**AIM OF THE TASK**
Begin at the line containing "x = true) l)." in the entries below and end at the line containing "Lemma dumped_ok size"; transcribe that range exactly and nothing outside it.

Records from a data collection

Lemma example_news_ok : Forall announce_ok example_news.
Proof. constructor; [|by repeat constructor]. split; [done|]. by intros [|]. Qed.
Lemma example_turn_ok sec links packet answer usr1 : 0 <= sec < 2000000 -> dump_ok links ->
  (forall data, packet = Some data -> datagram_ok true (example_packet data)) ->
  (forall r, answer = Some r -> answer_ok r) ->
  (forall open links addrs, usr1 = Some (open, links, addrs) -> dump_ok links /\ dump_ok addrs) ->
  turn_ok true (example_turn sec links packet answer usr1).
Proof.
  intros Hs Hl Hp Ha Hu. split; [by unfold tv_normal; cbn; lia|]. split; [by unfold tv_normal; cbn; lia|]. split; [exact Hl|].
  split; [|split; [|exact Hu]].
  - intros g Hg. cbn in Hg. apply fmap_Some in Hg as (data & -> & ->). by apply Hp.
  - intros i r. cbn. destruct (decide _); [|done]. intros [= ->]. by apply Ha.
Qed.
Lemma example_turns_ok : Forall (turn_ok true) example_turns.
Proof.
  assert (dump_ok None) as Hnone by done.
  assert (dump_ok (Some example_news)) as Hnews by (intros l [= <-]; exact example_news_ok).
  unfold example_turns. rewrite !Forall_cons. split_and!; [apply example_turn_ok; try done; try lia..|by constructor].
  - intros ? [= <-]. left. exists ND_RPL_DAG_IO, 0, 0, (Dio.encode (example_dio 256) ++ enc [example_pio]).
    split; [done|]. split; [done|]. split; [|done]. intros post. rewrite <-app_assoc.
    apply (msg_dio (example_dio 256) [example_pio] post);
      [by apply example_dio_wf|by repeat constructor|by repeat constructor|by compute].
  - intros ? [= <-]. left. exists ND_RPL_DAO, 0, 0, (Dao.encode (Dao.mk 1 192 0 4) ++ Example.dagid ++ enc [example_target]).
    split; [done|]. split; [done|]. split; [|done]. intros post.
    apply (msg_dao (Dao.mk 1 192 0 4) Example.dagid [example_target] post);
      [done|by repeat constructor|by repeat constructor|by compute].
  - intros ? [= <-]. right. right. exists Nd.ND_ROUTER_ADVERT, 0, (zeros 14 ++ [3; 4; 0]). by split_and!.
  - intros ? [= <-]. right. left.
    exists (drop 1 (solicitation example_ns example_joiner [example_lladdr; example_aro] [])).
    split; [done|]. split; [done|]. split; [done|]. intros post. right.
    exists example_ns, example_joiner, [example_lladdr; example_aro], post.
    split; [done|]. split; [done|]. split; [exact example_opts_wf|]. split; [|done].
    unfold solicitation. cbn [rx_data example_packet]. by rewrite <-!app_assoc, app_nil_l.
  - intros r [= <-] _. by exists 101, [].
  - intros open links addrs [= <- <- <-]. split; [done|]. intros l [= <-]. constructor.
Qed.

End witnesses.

...

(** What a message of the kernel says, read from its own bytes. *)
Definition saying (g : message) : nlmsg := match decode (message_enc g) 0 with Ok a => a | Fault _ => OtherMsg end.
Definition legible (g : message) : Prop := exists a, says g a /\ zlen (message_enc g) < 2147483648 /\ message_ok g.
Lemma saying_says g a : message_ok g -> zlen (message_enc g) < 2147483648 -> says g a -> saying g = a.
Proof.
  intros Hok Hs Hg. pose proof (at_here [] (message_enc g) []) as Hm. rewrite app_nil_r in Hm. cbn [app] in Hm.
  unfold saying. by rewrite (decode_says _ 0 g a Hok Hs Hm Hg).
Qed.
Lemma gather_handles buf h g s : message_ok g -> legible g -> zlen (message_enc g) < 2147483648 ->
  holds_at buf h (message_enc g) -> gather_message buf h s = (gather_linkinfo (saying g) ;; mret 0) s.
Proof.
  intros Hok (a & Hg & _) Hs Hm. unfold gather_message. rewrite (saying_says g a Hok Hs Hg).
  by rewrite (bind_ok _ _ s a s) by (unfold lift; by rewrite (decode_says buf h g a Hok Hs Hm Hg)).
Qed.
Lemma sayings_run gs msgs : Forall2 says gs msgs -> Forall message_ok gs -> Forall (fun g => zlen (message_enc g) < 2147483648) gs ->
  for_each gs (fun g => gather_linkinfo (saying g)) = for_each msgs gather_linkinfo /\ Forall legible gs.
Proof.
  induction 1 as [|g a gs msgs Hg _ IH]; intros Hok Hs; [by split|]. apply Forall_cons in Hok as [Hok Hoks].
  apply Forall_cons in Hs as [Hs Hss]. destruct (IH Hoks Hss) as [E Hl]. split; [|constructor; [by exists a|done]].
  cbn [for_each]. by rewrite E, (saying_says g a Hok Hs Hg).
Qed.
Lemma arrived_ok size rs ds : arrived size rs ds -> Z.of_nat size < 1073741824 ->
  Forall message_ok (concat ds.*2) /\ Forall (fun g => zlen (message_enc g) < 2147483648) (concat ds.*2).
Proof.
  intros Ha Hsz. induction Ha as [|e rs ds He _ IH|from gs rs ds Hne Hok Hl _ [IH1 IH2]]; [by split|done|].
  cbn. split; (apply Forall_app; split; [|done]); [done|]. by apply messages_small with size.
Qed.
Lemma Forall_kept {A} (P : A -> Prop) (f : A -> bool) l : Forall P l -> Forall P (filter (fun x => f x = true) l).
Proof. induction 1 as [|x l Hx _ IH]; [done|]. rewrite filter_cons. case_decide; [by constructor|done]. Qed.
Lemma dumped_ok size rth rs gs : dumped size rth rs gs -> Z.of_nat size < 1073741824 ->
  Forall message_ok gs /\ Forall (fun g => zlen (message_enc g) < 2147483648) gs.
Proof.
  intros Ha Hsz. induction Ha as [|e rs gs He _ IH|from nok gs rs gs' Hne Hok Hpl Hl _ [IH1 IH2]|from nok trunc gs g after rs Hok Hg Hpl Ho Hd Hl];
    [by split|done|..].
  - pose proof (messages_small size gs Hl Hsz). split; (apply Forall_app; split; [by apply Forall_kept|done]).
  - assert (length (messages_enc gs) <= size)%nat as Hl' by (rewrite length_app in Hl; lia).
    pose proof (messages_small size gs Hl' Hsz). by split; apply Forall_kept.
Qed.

**PROBLEM SOLUTION**
Lemma Forall_kept {A} (P : A -> Prop) (f : A -> bool) l : Forall P l -> Forall P (filter (fun x => f x = true) l).
Proof. induction 1 as [|x l Hx _ IH]; [done|]. rewrite filter_cons. case_decide; [by constructor|done]. Qed.
Lemma dumped_ok size rth rs gs : dumped size rth rs gs -> Z.of_nat size < 1073741824 ->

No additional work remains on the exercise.